We begin very optimistically with the story about the best mayor in Canada. She is 88 years old, she has been for 31 years in office and with 92 percent of the approval vote. It should not be surprising since she is convinced that taxes should be kept low. She is a mayor of Mississauga, the sixth biggest city in Canada, with a zero debt and 700 million dollars in the reserve.
You have to see her
The fall down of a new houses in July surprised even the biggest pessimist. Economist Mark Thoma supposes that it is an alarming signal for Federal Reserve. Dr James Kwak of Baseline Scenario presents the diagram of the house prices in the USA from the nineteenth century. It shows that prices were always flat. They began to raise in a second half of the twentieth century. However the houses on a coasts were the most expensive. The wealth generated by housing in those places, did more than assure the owners a comfortable retirement. At that time housing market was a key area of economy. Prof Shiller suggests this era ended. One can draw also such conclusion analyzing the diagram.
However Dr Kwak thinks that such an era never existed. Housing market never played key role in economy. Dr Kwak argues that there was an illusion of an era of housing appreciation, which produced mainly by leverage and price illusion in a second half of the twentieth century.

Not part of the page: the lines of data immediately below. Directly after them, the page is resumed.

(** ** C4: gain, level-up loop, and the five-message scenario *)



(** ** What a handler run adds to the trace *)

Lemma issued_app (w w' : World) (new : list Event) :
  trace w' = trace w ++ new -> issued w w' = new.
Proof. intros Htr. unfold issued. rewrite Htr. apply drop_app_length. Qed.

Lemma issued_log1 (w : World) (e : Event) : issued w (log_event e w) = [e].
Proof. apply issued_app. reflexivity. Qed.

Lemma issued_log2 (w : World) (e1 e2 : Event) :
  issued w (log_event e2 (log_event e1 w)) = [e1; e2].
Proof. apply issued_app. simpl. rewrite <- app_assoc. reflexivity. Qed.

Lemma keeps_db_ret {A} (a : A) : keeps_db (ret a).
Proof. intros w. reflexivity. Qed.

Lemma keeps_db_bind {A B} (m : Async A) (k : A -> Async B) :
  keeps_db m -> (forall a, keeps_db (k a)) -> keeps_db (bind m k).
Proof.
  intros Hm Hk w. unfold bind. specialize (Hm w).
  destruct (m w) as [[a | c] w1]; simpl in *; [rewrite Hk |]; exact Hm.
Qed.

Lemma effect_db (a : Action) (w : World) : db (effect a w) = db w.
Proof. destruct a; reflexivity. Qed.

Lemma keeps_db_await (rejects : Action -> bool) (a : Action) : keeps_db (await rejects a).
Proof. intros w. unfold await. destruct (rejects a); simpl; [| rewrite effect_db]; reflexivity. Qed.

Lemma keeps_db_catch_ignore (m : Async unit) : keeps_db m -> keeps_db (catch_ignore m).
Proof.
  intros Hm w. unfold catch_ignore. specialize (Hm w).
  destruct (m w) as [[a | c] w1]; exact Hm.
Qed.

Lemma keeps_db_floating (m : Async unit) : keeps_db m -> keeps_db (floating m).
Proof.
  intros Hm w. unfold floating. specialize (Hm w).
  destruct (m w) as [[a | c] w1]; exact Hm.
Qed.

Lemma keeps_db_getCfg (gid : string) : keeps_db (run_getCfg gid).
Proof. intros w. reflexivity. Qed.

Lemma keeps_db_send_log (rejects : Action -> bool) (g : Guild) (cfg : option CfgRow)
    (text : Content) :
  keeps_db (send_log rejects g cfg text).
Proof.
  unfold send_log. destruct (find_channel g _) as [[id []] |];
    auto using keeps_db_ret, keeps_db_floating, keeps_db_await.
Qed.

Create HintDb keeps_db.
#[local] Hint Resolve keeps_db_ret keeps_db_bind keeps_db_await keeps_db_catch_ignore
  keeps_db_floating keeps_db_getCfg keeps_db_send_log : keeps_db.

(** The block path leaves the store alone. *)
Lemma deleteInvite_db (rejects : Action -> bool) (g : Guild) (message : Message) (w : World) :
  db (snd (deleteInvite rejects g message w)) = db w.
Proof.
  revert w. change (keeps_db (deleteInvite rejects g message)).
  unfold deleteInvite. auto 10 with keeps_db.
Qed.

(** The handler either leaves the store as it was or performs a grant for
    the author. *)
Lemma messageCreate_store (rejects : Action -> bool) (env : Env) (message : Message) (w : World) :
  let w' := snd (messageCreate rejects env message w) in
  db w' = db w \/
  exists g, guild message = Some g /\
    let uid := user_id (author message) in
    Sql.getUser (guild_id g) uid (db w') = Some (granted env (recordOf (guild_id g) uid w)) /\
    forall k, k <> (guild_id g, uid) -> users (db w') !! k = users (db w) !! k.
Proof.
  intros w'. subst w'.
  destruct (guild message) as [g |] eqn:Hg;
    [| left; unfold messageCreate; rewrite Hg; reflexivity].
  destruct (bot (author message)) eqn:Hb;
    [left; unfold messageCreate; rewrite Hg, Hb; reflexivity |].
  destruct (blocksInvite env message) eqn:Hblock.
  { left. rewrite (messageCreate_blocked rejects env message g w Hg Hb Hblock).
    apply deleteInvite_db. }
  destruct (levelingOff (Sql.getCfg (guild_id g) (db w))) eqn:Hoff.
  { left. rewrite (leveling_off rejects env message g w Hg Hb Hblock Hoff). reflexivity. }
  destruct (Z_lt_le_dec
              (now_leveling env - last_xp_ts (recordOf (guild_id g) (user_id (author message)) w))
              cooldownMs) as [Hcd | Hcd].
  { left. rewrite (leveling_cooldown rejects env message g w Hg Hb Hblock Hoff Hcd).
    reflexivity. }
  right. exists g. split; [reflexivity |].
  destruct (message_grants rejects env message g w Hg Hb Hblock Hoff Hcd) as (H1 & _ & H3).
  split; assumption.
Qed.
(** * LB-t: lattice-Boltzmann solver -- storage, initialisation and driver

    A shallow embedding of the parts of the solver that are visible in the
    sources:

    - [population/population.hpp]              (class [Population])
    - [population/population_indexing_avx.hpp] ([Population::Load] / [Store])
    - [continuum/continuum.hpp]                (class [Continuum])
    - [continuum/initialisation.hpp]           ([InitContinuum])
    - [main.cpp]                               (command surface and time loop)

    Conventions.

    - [unsigned int] values are integers in [Z] with the 32-bit wrap-around
      written out ([wrap32]); [size_t] values wrap at 64 bits ([wrap64]).
    - The floating type [T] is a template parameter of the C++ classes.  It
      is a type-class parameter here; its instance is IEEE binary64, the
      [double] that [main] selects, with the primitive floats and their
      bit-level specification [spec_float].
    - A heap buffer is a [list T]; a null pointer is [None].  Access through
      a null pointer or outside of the buffer is undefined behaviour and makes
      the operation return [None].
    - Output, process exit and undefined behaviour of [main] and of the
      constructors are threaded through the small monad [prog].  Calls into
      files that are not listed above (boundary conditions, collision,
      export, geometry, timer) are recorded as events, with the template
      and function arguments that tell them apart.
    - The OpenMP work-sharing loop of [InitContinuum] is embedded as the
      sequential loop over its blocks; [block_partition] below shows that
      the blocks write disjoint cells.

    Part I is the embedding, each module closing with the vocabulary in
    which the properties are stated; Part II holds the properties. *)

From Stdlib Require Import ZArith Lia List String Bool Floats.
From Equations Require Import Equations.
From stdpp Require Import base list list_numbers.
(** * Render service (server.js): shallow embedding and verified properties

    The development follows the layout of [src/server.js]:

    - JavaScript values as they arrive from [express.json()] (type [json]),
      together with the coercions the code applies to them ([||], [??],
      [String], [Number], [Boolean], [JSON.stringify]); [String] and
      [Number] throw on some objects, and every function that calls them
      returns a result or an exception (type [exc]);
    - [SimpleCache], the TTL cache built on an insertion-ordered [Map];
    - [swapImageExtension] / [fetchImageWithFallback];
    - [mapWithConcurrency] as a transition system over promise completions;
    - [composePng] / [composeGif] over a canvas that records its drawing
      commands;
    - [stableHashPayload];
    - the [POST /jobs] handler and its background task as a transition
      system over the job registry, the in-flight table and the names of
      the files of the output directory, with the render semaphore
      ([acquire] / [release]); the number of permits and the limits of
      the bounded maps, read from the environment, may be zero or negative,
      and the number of permits need not be whole;
    - the middleware [auth], and [parseDataUrl] / [fetchBuffer] over the
      buffer cache.

    Definitions come first, theorems afterwards. *)

From Stdlib Require Import ZArith String Ascii List DecimalString Lia.
From stdpp Require Import gmap strings list.

Open Scope Z_scope.
Set Warnings "-register-all".

(* ===================================================================== *)
(** * Part I. Definitions                                                 *)
(* ===================================================================== *)

(** ** JavaScript values *)

(** A value produced by [JSON.parse].  Numbers are integers: every number
    the service interprets is a pixel count, a frame count or a number of
    milliseconds.  An object lists its properties in enumeration order and
    has no duplicate keys. *)
Inductive json : Type :=
| JNull
| JBool (b : bool)
| JNum (z : Z)
| JStr (s : string)
| JArr (items : list json)
| JObj (props : list (string * json)).

(** A JavaScript value that may be [undefined] is an [option json]. *)
Abbreviation jsval := (option json).
Abbreviation undefined := (@None json).

(** The result of [Number(...)]: a finite number, an infinity or [NaN]. *)
Inductive number : Type :=
| NaN
| Infinity (negative : bool)
| Fin (z : Z).

(** A number that need not be whole, as [Number(...)] gives for a text of
    the environment: [NaN], an infinity, or the fraction [num / den]. *)
Inductive fraction : Type :=
| FNaN
| FInfinity (negative : bool)
| Frac (num : Z) (den : positive).

(** [n < x] for a whole number [n]. *)
Definition lt_fraction (n : Z) (x : fraction) : bool :=
  match x with
  | FNaN => false
  | FInfinity negative => negb negative
  | Frac num den => n * Z.pos den <? num
  end.

(** Exceptions: a computation either returns or throws an error message. *)
Inductive exc (A : Type) : Type :=
| Ret (a : A)
| Throw (message : string).
Arguments Ret {A} a.
Arguments Throw {A} message.

Definition exc_bind {A B} (m : exc A) (f : A -> exc B) : exc B :=
  match m with
  | Ret a => f a
  | Throw e => Throw e
  end.

Notation "'do' x <- m ; k" := (exc_bind m (fun x => k))
  (at level 10, x name, m at level 100, k at level 200).

Fixpoint exc_map {A B} (f : A -> exc B) (l : list A) : exc (list B) :=
  match l with
  | [] => Ret []
  | a :: l' => do b <- f a ; do bs <- exc_map f l' ; Ret (b :: bs)
  end.

(** [l.some(f)]: the calls stop at the first one that returns true. *)
Fixpoint exc_some {A} (f : A -> exc bool) (l : list A) : exc bool :=
  match l with
  | [] => Ret false
  | a :: l' => do b <- f a ; if b then Ret true else exc_some f l'
  end.

(** A loop that pushes, for each element, the value [f] gives, if any. *)
Fixpoint exc_omap {A B} (f : A -> exc (option B)) (l : list A) : exc (list B) :=
  match l with
  | [] => Ret []
  | a :: l' =>
      do b <- f a ;
      do bs <- exc_omap f l' ;
      Ret (match b with Some x => x :: bs | None => bs end)
  end.

(** Whether a computation throws. *)
Definition throws {A : Type} (m : exc A) : bool :=
  match m with
  | Ret _ => false
  | Throw _ => true
  end.

(** The builtins and the configuration the program reads from its runtime. *)
Class Runtime : Type := {
  (** [crypto.createHash('sha1').update(s).digest('hex')] *)
  sha1_hex : string -> string;
  (** [Number(s)] on a string (StringToNumber of ECMA-262) *)
  StringToNumber : string -> number;
  MAX_WIDTH : Z;
  MAX_HEIGHT : Z;
  MAX_LAYERS : Z;
  MAX_FRAMES : Z;
  DEFAULT_GIF_DELAY_MS : Z;
  (** The two fan-out limits, [parseInt(...)] of a text of the environment
      or of the numeral 10: whole numbers, zero and the negative ones
      included.  ([parseInt] gives [NaN] for a text that does not start with
      a digit; [active < limit] is false on it, as it is on zero.) *)
  FRAME_FETCH_CONCURRENCY : Z;
  STATIC_FETCH_CONCURRENCY : Z;
  (** [Number(process.env.MAX_CONCURRENCY || 4)], the number of permits of
      the render semaphore: any number. *)
  MAX_CONCURRENCY : fraction;
  BASE_URL : string;
  ASSET_BASE_URL : string
}.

For every homeowner who made a killing because she got a fixed-rate mortgage in 1970, there was a new family that couldn’t afford a house in 1980 because interest rates were too high, or a savings and loan that failed because it was weighed down by those fixed-rate mortgages. That whole phenomenon was just a transfer of wealth within society.
The diagram prepared by Calculated Risk shows how tax credit inflated the house market.
Since new home sales are reported when contracts are signed, the 2nd spike for new home sales was in April and then sales collapsed in May. The 2nd spike for existing home sales was in May and June, and then existing home sales collapsed in July.
I expect that eventually this gap will be closed. However that will only happen after the huge overhang of existing inventory (especially distressed inventory) is significantly reduced.
Some economists argue that fall down in house prices can be a new trend of current recession. In their opinion the information about house sales in August will be as negative as it was in July.
However there is yet another new market trend – escape of small investors from the stock market. It should concern policymakers more than house prices argue economists like Roubini, Taylor and Schiff because it is a sign of deep distrust towards stock market. According to Investment Company Institute investors withdrew a staggering $33.12 billion from domestic stock market mutual funds in the first seven months of this year.
“At this stage in the economic cycle, $10 to $20 billion would normally be flowing into domestic equity funds” rather than the billions that are flowing out, said Brian K. Reid, chief economist of the investment institute. He added, “This is very unusual.”
Econbrowser argues that stocks should fall down about 17 percent more. However in the long run the stocks not the bonds will guarantee better returns.
One of the pessimists, economist and investor David Rosenberg argue that recession did not end. In his opinion according to the macroeconomic data the peak of the recession was in April, with both May and June down 0.4% in the worst back-to-back performance and back in the depths of despair in September-October 2008. Such was a trend of recession in 2009 and the beginning of this year. Unemployment and continuing claims have started to rise again. This is not what happens in V-shaped recoveries.